I am thinking about making a temporary cattle panel hoop house type structure and so I am in the market for a tarp. I have never bought or owned a tarp before and with a tarp based structure I am going to need something weather proof and as lasting as it can be. What brands do you guys like?


----------



## Jessica84 (Oct 27, 2011)

I don’t know what brand it is but the one that is silver on one side and black on the inside is a good tarp. I stay away from the blue ones and brown ones. I usually don’t even get a full year out of them. They are thin plus the sun eats them away with the dark color. If this is for your hoop house though you might get longer life from any tarp putting it away when it’s not raining......assuming your not in a area that rains all year long. 
I did just buy a canvas tarp for my little cage thing that I put in the back of my truck to haul goats. It was expensive, but I think it’s really going to last. The cage is home made and has a few sharp spots where the wire was welded to the pipe and I ended up getting a few holes in it but so far even with the wind from driving down the road it has stayed small little holes not kept fraying and getting bigger.


----------



## MellonFriend (Aug 8, 2017)

Yeah, putting away when it's not raining is not going to be an option.

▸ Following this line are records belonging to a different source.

Lemma search_step A g e meta N :
  rt_inv A g e -> rt_state (rt_proc e) = RETRANS_1 -> rt_metaRspFifo (rt_proc e) = meta :: N ->
  exists g' ops, machine_call A g e A g' ops.
Proof.
  intros Hi Hst HN. pose proof (ri_walk _ _ _ Hi) as [Hw Hsent]. pose proof (ri_ptr _ _ _ Hi) as Hp.
  rewrite Hst in Hw. destruct Hw as (before & v & l & Hq & Hwant).
  destruct (entry_read A g e meta N _ before v l Hi ltac:(congruence) ltac:(unfold rt_reads; by rewrite Hst) HN Hq)
    as (-> & HM & Hv & Hval & Hnext).
  unfold rt_ptr_phase in Hp. rewrite Hst in *. assert (wk_sent g = []) as Hs by (by apply Hsent).
  pose proof (read_idle _ _ Hp) as Hidle.
  destruct e as [p f [t M] [st re cu n ins ret pm q1 q2 q3 q4 R N F]]. cbn in *. subst st M N.
  unfold rt_call, process_retransmissions, with_meta, rp_search. cbn. rewrite Hv, Hval.
  assert (forall q : outstanding, (forall k, q k = contents A k) ->
    from_psn (rtm_psn ret) (q (rtm_qpn ret)) = if rq_psn v =? rtm_psn ret then v :: map snd l else from_psn (rtm_psn ret) (map snd l)) as Hsp.
  { intros q Hq'. rewrite Hq'. unfold contents. by rewrite Hwant. }
  destruct l as [|[j w] l].
  - exists resting, [OpRetrans ret]. unfold read_on. rewrite Hnext.
    destruct (rq_psn v =? rtm_psn ret) eqn:Hf; cbn; (constructor; [by apply (walk_on A g _ _ _ _ Hi)| |done]);
      (intros q Hq'; split; [|done]); cbn; by rewrite Hs, Hsp, ?Hval.
  - destruct Hnext as [Htail Hj]. unfold read_on. rewrite Htail, Hj. rewrite split_next in Hq. cbn in Hwant.
    destruct (rq_psn v =? rtm_psn ret) eqn:Hf; cbn.
    + exists (mkWalk j [v]), []. constructor; [| |done].
      * apply (walk_on A g _ _ _ _ Hi); try done; cbn; [by apply (reading_req _ _ _ [])|].
        split; [|done]. by exists (before ++ [(wk_at g, v)]), w, l.
      * intros q Hq'. split; [|done]. cbn. rewrite Hs. cbn. by rewrite Hval.
    + exists (mkWalk j []), []. constructor; [|by intros q Hq'; cbn; rewrite Hs|done].
      apply (walk_on A g _ _ _ _ Hi); try done; cbn; [by apply (reading_req _ _ _ [])|].
      split; [|done]. by exists (before ++ [(wk_at g, v)]), w, l.
Qed.

Lemma resend_step A g e meta N :
  rt_inv A g e -> rt_state (rt_proc e) = RETRANS_2 -> rt_metaRspFifo (rt_proc e) = meta :: N ->
  exists g' ops, machine_call A g e A g' ops.
Proof.
  intros Hi Hst HN. pose proof (ri_walk _ _ _ Hi) as [Hw _]. pose proof (ri_ptr _ _ _ Hi) as Hp.
  rewrite Hst in Hw. destruct Hw as (before & v & l & Hq & Hwant).
  destruct (entry_read A g e meta N _ before v l Hi ltac:(congruence) ltac:(unfold rt_reads; by rewrite Hst) HN Hq)
    as (-> & HM & Hv & Hval & Hnext).
  unfold rt_ptr_phase in Hp. rewrite Hst in *. pose proof (read_idle _ _ Hp) as Hidle.
  destruct e as [p f [t M] [st re cu n ins ret pm q1 q2 q3 q4 R N F]]. cbn in *. subst st M N.
  unfold rt_call, process_retransmissions, with_meta, rp_resend, read_on. cbn. rewrite Hv.
  destruct l as [|[j w] l].
  - rewrite Hnext. cbn. exists resting, [OpRetrans ret]. constructor; [by apply (walk_on A g _ _ _ _ Hi)| |done].
    intros q Hq'. split; [|done]. cbn. rewrite Hq'. unfold contents. rewrite Hwant. unfold events_for. cbn.
    rewrite map_app, Hval, !app_nil_r. done.
  - destruct Hnext as [Htail Hj]. rewrite Htail, Hj. cbn. rewrite split_next in Hq.
    exists (mkWalk j (wk_sent g ++ [v])), []. constructor; [| |done].
    + apply (walk_on A g _ _ _ _ Hi); try done; cbn; [by apply (reading_req _ _ _ [])|].
      split; [|done]. exists (before ++ [(wk_at g, v)]), w, l. cbn. split; [done|]. by rewrite <- app_assoc.
    + intros q Hq'. split; [|done]. cbn. unfold events_for. cbn. by rewrite map_app, Hval.
Qed.

(** *** Every call *)
(** Nothing has come from the table, or from the memory. *)
Lemma machine_starved A g e :
  rt_inv A g e ->
  match rt_state (rt_proc e) with
  | INSERT | RELEASE_0 | RETRANS_0 | TIMER_RETRANS => rt_pointerRspFifo (rt_proc e) = []
  | RELEASE_1 | RETRANS_1 | RETRANS_2 | TIMER_RETRANS_2 => rt_metaRspFifo (rt_proc e) = []
  | MAIN | INSERT_2 => False
  end -> machine_call A g e A g [].
Proof.
  intros Hi Hn. apply machine_waits; [done|unfold rt_accepted; by destruct (rt_state _)|].
  destruct e as [p f m [st re cu n ins ret pm q1 q2 q3 q4 R N F]]. cbn in Hn.
  unfold rt_call, process_retransmissions, with_ptr, with_meta. cbn. destruct st; by subst.
Qed.

Lemma rt_inv_requests A g e : rt_inv A g e -> relied A e -> exists A' g' ops, machine_call A g e A' g' ops.
Proof.
  intros Hi Hr. pose proof (machine_starved A g e Hi) as Hn.
  destruct (rt_state (rt_proc e)) eqn:Hst.
  1: { exists A, resting, []. by apply read_request. }
  2: { exists A, g, []. by apply insert_finish. }
  1-2,4,7: destruct (rt_pointerRspFifo (rt_proc e)) as [|ptr R] eqn:HR; [by exists A, g, []; apply Hn|].
  5-8: destruct (rt_metaRspFifo (rt_proc e)) as [|meta N] eqn:HN; [by exists A, g, []; apply Hn|].
  - do 3 eexists. by eapply insert_entry.
  - exists A. by eapply release_ask.
  - exists A. by eapply retrans_ask.
  - exists A. by eapply timer_ask.
  - do 3 eexists. by eapply release_one.
  - exists A. by eapply search_step.
  - exists A. by eapply resend_step.
  - exists A. by eapply timer_send.
Qed.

Here in the summer it rains, it feels like, almost every afternoon. Pop-up thunderstorms happen all the time.


----------



## Jessica84 (Oct 27, 2011)

Yeah then look into the thick silver ones or the canvas. One member has a old billboard sign she got and uses. I got one years ago and that sucker lasted a long time. I want to say about 7 years and that’s after I got it so no idea how old it really was.


----------



## fivemoremiles (Jan 19, 2010)

farm tek makes tarps from left over fabric from there buildings it is tough will last for years


----------